Work to be completed:
Where in the data below does the word "Type" appear? Copy each line that holds it.

Data section:
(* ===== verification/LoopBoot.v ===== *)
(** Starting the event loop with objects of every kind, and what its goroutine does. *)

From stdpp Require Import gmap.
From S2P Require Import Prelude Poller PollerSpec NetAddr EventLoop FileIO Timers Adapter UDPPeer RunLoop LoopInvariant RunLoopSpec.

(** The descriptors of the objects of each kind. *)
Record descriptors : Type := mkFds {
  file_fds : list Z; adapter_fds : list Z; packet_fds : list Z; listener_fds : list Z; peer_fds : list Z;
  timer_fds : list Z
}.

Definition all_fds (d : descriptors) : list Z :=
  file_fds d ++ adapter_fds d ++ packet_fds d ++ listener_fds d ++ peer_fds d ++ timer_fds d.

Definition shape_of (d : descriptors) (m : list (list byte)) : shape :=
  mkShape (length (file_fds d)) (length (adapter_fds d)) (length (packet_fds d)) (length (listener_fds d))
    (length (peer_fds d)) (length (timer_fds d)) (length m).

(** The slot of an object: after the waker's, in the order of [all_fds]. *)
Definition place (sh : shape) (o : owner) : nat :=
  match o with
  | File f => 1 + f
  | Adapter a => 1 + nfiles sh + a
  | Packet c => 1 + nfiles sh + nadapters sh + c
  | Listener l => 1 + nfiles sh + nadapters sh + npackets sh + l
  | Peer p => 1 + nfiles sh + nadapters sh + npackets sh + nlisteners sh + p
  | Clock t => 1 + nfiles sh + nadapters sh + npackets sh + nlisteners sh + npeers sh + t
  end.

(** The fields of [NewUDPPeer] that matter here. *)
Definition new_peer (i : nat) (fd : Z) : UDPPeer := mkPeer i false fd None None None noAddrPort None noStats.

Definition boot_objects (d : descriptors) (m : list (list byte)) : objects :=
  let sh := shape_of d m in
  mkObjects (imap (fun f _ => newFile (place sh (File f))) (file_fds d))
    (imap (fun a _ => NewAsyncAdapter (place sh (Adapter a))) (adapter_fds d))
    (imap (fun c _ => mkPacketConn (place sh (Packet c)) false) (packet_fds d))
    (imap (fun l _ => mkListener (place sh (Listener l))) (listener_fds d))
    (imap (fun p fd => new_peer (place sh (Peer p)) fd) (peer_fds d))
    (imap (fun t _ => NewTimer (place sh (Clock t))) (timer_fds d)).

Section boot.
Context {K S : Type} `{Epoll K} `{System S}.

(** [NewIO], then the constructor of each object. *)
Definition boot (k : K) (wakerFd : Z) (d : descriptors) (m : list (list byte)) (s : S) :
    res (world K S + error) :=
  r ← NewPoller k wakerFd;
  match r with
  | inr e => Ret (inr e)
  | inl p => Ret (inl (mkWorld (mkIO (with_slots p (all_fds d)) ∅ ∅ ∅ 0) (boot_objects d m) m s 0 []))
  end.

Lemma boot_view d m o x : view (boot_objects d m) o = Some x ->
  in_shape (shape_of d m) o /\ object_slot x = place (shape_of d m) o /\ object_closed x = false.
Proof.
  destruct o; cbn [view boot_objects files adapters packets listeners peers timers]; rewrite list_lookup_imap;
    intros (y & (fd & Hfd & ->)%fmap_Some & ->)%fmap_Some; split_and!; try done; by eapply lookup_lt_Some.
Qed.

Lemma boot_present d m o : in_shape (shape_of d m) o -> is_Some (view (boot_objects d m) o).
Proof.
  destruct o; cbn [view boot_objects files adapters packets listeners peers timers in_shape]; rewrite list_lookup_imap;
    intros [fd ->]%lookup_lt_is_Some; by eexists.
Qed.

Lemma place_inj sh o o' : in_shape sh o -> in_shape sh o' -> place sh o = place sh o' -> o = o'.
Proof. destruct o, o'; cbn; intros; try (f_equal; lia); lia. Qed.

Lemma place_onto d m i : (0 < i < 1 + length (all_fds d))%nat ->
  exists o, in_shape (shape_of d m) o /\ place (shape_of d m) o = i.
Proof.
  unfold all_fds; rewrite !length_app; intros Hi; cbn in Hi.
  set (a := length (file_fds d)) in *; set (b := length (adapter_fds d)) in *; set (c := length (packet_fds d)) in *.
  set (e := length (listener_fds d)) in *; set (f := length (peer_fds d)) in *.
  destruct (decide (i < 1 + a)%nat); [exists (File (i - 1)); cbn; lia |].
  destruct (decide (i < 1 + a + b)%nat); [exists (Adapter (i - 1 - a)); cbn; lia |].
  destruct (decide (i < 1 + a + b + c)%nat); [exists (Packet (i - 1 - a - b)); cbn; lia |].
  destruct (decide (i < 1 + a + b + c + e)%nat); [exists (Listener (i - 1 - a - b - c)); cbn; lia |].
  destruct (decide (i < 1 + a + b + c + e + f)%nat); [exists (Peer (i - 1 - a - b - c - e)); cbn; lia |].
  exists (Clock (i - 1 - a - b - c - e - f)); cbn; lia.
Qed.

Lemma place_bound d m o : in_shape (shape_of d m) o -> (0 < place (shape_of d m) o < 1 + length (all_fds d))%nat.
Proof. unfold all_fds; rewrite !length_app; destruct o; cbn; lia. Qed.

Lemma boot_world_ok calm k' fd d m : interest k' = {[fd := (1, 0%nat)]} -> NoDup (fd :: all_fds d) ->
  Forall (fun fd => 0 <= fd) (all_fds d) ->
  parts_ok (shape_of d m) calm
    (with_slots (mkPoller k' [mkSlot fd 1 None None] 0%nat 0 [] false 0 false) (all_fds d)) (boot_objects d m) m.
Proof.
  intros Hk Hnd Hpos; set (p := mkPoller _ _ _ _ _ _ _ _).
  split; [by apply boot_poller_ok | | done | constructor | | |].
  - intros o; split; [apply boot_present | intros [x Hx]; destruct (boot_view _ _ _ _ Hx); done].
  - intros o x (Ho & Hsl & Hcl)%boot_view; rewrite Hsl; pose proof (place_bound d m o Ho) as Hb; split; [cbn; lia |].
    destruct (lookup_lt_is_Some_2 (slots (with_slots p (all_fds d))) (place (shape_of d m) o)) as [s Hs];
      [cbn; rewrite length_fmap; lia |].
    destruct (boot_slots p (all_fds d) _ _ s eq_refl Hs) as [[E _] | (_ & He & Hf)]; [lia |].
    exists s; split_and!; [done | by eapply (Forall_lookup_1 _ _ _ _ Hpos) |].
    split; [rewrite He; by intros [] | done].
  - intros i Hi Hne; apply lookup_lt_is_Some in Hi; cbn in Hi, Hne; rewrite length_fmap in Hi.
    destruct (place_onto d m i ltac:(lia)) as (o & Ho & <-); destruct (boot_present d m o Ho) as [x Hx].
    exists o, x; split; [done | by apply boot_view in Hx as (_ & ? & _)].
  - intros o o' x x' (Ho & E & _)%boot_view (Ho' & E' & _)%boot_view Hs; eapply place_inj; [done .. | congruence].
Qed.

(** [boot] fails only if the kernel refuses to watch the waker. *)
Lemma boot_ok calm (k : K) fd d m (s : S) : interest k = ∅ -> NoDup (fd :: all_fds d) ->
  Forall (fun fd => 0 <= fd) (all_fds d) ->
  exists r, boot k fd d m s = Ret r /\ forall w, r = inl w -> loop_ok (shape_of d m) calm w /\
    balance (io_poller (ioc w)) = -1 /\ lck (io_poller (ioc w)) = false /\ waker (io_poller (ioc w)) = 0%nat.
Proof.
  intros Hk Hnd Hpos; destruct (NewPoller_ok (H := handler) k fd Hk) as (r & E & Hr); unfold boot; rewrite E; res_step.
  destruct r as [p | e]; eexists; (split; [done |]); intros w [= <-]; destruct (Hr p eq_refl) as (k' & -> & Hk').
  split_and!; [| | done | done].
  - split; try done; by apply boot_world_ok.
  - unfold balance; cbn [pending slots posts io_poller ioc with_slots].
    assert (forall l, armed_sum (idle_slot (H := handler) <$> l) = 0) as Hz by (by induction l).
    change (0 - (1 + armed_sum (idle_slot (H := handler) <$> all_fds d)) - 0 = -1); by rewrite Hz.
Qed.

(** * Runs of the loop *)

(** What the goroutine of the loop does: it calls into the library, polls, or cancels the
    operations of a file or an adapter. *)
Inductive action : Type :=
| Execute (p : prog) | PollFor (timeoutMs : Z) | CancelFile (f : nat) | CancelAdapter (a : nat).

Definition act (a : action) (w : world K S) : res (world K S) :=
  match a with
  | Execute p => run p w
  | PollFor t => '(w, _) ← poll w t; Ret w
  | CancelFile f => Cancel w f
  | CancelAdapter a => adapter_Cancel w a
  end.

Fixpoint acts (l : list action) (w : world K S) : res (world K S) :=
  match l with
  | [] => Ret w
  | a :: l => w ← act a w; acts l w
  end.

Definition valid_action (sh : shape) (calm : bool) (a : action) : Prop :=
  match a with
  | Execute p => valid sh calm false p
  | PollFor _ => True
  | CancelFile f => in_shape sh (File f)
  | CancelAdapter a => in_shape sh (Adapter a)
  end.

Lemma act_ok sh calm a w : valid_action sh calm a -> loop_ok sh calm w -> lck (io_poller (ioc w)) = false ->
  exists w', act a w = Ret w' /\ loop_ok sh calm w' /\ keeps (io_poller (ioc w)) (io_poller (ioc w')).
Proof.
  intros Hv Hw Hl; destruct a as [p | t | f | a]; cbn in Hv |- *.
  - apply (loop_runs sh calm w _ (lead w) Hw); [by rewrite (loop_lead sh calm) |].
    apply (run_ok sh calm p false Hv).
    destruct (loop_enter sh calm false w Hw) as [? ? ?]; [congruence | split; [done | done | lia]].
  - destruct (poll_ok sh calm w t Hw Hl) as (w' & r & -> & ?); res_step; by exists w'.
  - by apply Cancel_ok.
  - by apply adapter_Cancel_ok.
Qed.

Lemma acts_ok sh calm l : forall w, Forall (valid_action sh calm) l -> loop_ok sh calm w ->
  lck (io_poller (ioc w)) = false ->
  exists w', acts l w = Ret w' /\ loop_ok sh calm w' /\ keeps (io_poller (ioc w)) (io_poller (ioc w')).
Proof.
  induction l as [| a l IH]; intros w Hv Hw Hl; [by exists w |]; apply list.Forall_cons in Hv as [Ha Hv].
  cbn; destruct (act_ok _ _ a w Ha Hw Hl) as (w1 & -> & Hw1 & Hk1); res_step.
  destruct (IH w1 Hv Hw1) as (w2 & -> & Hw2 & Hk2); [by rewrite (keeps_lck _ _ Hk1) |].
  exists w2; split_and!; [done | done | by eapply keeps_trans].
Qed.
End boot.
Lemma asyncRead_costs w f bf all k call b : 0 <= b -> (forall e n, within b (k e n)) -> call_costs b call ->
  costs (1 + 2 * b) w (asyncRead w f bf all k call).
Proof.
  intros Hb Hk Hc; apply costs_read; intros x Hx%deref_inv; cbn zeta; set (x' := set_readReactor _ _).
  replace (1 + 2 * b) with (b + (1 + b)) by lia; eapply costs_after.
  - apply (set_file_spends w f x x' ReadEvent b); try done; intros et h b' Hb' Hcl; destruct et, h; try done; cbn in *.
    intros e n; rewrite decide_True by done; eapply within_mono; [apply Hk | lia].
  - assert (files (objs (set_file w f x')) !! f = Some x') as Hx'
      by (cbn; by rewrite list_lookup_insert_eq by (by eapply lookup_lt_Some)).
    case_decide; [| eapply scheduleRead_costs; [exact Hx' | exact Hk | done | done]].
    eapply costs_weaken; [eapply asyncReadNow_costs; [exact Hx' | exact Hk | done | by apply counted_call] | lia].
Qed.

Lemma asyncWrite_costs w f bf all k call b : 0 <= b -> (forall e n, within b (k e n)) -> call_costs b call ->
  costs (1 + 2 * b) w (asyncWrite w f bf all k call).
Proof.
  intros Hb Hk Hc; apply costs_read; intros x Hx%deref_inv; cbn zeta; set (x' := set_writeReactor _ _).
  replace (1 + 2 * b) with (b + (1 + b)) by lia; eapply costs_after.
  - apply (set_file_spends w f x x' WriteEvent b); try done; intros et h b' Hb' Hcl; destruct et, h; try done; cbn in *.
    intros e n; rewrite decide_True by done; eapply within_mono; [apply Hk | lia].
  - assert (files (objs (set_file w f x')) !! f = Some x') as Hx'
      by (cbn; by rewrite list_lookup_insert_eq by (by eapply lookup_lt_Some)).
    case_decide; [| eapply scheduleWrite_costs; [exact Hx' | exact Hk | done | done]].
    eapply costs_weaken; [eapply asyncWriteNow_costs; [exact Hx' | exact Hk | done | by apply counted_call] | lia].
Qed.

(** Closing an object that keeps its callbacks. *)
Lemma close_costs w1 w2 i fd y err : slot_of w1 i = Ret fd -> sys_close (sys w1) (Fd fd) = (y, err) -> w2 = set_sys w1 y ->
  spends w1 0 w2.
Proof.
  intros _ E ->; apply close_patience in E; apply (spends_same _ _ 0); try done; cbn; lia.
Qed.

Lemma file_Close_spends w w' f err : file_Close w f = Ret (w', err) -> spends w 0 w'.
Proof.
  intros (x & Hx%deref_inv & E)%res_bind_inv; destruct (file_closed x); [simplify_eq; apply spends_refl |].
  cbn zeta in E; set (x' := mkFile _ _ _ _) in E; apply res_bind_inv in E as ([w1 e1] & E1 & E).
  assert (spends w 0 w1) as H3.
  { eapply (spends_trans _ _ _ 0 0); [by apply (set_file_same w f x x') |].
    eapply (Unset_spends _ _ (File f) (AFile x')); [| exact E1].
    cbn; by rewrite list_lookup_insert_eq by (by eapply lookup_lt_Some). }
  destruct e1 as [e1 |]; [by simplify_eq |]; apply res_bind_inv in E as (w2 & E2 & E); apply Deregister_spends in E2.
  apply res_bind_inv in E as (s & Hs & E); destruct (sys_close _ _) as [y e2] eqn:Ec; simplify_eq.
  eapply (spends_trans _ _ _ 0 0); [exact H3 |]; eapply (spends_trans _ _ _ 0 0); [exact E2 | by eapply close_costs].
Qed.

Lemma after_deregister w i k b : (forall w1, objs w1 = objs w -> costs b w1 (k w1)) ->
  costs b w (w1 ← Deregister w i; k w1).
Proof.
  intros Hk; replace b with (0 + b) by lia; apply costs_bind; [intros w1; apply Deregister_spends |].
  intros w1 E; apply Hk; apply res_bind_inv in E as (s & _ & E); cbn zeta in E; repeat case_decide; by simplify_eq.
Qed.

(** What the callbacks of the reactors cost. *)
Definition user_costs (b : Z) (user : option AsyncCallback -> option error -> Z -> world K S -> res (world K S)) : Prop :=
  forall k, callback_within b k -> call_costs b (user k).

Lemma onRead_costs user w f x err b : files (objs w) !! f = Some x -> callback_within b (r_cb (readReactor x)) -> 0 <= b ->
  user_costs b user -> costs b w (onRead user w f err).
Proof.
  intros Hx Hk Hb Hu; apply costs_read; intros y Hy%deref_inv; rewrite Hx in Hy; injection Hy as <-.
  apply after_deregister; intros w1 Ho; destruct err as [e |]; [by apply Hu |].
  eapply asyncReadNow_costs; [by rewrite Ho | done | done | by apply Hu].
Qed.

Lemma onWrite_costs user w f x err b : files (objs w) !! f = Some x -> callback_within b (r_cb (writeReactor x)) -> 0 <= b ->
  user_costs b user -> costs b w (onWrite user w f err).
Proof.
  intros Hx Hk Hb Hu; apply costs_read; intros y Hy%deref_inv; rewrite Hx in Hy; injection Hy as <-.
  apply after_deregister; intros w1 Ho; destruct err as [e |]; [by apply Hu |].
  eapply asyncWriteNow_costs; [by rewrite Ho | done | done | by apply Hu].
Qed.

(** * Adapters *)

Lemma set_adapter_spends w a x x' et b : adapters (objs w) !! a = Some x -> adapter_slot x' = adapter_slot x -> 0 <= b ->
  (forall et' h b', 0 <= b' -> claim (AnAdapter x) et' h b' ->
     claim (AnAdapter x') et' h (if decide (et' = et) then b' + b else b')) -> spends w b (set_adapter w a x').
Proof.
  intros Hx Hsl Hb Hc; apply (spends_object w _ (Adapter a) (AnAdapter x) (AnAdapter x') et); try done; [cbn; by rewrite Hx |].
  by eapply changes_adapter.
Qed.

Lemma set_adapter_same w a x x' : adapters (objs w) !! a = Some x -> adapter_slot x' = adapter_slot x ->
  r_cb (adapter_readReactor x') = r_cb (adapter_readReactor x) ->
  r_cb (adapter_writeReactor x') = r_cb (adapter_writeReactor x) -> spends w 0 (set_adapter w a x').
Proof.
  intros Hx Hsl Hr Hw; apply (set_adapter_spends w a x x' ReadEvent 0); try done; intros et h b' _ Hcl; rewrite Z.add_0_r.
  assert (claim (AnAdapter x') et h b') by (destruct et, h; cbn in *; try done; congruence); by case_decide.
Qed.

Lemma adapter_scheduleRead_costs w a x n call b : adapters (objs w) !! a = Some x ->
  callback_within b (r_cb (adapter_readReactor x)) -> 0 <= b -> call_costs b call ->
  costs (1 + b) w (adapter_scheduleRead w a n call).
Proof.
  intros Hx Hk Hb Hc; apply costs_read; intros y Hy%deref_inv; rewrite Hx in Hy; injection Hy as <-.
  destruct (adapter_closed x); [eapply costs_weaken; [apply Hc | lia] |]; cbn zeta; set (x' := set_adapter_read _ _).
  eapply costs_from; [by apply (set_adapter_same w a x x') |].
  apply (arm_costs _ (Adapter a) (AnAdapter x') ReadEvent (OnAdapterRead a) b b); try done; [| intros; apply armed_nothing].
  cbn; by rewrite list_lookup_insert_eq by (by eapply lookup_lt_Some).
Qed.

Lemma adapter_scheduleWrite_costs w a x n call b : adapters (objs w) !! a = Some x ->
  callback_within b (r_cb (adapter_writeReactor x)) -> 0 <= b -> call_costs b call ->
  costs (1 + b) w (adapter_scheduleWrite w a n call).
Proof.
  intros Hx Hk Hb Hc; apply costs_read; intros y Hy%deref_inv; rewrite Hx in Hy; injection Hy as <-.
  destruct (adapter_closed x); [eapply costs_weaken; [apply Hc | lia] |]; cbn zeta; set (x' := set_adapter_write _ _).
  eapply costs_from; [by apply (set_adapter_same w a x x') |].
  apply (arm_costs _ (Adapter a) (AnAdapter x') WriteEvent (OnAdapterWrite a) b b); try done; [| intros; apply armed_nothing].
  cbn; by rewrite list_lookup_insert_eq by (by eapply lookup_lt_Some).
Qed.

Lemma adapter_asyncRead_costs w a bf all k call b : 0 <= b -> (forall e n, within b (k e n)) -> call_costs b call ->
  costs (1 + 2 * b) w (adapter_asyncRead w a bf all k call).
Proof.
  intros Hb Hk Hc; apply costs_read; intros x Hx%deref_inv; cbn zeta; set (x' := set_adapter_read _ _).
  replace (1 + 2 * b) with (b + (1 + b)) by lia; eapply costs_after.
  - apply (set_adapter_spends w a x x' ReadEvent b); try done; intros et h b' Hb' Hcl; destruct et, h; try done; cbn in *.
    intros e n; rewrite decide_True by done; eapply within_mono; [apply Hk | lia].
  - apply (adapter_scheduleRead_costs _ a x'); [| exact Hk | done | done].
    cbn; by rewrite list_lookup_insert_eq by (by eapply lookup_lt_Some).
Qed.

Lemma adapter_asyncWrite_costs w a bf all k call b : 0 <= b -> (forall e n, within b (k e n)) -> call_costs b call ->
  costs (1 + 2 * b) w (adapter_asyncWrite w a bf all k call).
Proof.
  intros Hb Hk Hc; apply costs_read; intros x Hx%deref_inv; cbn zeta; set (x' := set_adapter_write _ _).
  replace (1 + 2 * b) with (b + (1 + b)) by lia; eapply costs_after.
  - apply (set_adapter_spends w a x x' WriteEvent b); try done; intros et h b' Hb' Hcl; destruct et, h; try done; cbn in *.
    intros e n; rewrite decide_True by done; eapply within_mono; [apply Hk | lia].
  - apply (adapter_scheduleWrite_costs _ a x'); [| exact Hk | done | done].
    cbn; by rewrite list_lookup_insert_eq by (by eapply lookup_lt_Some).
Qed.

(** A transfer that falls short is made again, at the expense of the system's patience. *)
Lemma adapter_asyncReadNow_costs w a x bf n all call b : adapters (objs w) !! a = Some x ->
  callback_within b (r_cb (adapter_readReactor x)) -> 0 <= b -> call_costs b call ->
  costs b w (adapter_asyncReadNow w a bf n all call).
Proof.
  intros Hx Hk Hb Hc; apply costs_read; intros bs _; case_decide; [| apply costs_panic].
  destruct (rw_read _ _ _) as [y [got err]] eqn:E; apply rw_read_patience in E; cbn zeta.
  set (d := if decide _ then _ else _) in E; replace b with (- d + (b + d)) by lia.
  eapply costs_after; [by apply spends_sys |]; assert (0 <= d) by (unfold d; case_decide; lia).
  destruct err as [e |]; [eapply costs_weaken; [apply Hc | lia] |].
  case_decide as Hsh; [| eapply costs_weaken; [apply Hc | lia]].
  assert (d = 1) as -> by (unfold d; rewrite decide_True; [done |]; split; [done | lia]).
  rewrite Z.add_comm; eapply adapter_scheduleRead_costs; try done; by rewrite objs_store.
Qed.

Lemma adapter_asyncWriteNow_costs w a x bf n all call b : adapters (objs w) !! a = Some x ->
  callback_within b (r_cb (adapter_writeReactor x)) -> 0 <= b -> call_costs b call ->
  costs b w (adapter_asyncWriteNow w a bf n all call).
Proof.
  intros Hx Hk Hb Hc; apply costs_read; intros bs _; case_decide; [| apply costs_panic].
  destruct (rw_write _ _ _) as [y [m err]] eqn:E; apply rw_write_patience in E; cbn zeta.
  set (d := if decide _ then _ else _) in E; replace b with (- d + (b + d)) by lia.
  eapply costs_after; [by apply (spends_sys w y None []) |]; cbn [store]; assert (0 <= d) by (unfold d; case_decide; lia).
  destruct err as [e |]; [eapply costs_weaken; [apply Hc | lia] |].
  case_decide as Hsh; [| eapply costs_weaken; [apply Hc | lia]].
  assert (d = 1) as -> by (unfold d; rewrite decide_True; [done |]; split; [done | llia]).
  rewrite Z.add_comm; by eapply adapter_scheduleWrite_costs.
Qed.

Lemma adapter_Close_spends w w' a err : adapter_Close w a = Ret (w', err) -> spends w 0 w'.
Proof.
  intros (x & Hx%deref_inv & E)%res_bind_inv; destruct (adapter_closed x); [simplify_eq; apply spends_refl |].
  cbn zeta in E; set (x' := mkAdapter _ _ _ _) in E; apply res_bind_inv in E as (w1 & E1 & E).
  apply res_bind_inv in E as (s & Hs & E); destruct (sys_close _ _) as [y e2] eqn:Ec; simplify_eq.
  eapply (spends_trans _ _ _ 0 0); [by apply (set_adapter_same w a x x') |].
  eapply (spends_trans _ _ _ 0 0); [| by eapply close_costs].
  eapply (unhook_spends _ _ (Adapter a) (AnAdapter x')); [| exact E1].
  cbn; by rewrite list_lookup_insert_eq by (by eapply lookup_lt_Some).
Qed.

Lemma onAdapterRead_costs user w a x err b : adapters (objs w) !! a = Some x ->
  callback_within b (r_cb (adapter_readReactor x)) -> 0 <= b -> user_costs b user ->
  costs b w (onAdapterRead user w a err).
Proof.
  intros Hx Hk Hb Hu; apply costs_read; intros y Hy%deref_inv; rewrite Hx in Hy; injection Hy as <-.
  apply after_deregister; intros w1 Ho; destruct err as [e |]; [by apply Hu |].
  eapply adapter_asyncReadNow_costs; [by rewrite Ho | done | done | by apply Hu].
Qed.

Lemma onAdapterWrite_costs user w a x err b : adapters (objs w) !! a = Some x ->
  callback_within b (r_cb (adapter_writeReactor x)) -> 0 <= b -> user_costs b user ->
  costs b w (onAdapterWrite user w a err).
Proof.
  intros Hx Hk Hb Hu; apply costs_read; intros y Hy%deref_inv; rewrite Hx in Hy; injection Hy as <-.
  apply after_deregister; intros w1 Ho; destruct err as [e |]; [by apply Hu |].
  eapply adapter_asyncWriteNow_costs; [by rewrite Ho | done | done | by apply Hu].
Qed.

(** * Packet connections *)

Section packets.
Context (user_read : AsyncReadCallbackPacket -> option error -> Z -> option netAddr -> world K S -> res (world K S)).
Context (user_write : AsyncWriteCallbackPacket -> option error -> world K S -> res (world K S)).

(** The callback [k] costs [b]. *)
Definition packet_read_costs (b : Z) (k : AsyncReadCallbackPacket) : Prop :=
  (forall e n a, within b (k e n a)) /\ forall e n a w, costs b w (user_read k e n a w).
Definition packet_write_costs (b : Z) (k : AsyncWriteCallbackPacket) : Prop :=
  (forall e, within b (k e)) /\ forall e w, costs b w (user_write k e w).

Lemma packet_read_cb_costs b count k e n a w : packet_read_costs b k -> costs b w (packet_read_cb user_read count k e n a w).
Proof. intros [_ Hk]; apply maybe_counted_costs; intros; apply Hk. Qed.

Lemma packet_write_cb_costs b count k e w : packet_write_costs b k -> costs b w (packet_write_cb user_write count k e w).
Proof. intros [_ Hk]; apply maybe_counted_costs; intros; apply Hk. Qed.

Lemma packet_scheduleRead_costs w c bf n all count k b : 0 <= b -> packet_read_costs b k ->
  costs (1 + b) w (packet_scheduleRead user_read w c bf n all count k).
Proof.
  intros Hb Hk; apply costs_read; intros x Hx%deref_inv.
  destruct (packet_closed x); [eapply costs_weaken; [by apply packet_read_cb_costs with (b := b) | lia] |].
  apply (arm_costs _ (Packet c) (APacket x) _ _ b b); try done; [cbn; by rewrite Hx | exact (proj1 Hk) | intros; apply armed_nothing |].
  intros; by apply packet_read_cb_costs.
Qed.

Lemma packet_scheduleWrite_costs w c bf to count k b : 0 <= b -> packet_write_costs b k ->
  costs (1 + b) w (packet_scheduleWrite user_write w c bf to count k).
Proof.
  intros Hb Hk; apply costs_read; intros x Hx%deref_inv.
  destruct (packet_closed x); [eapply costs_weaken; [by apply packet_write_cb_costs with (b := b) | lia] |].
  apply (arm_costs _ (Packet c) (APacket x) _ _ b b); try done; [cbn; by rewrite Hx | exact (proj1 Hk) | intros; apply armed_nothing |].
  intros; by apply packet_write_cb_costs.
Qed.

Answer to this exercise:
Record descriptors : Type := mkFds {
Context {K S : Type} `{Epoll K} `{System S}.
Inductive action : Type :=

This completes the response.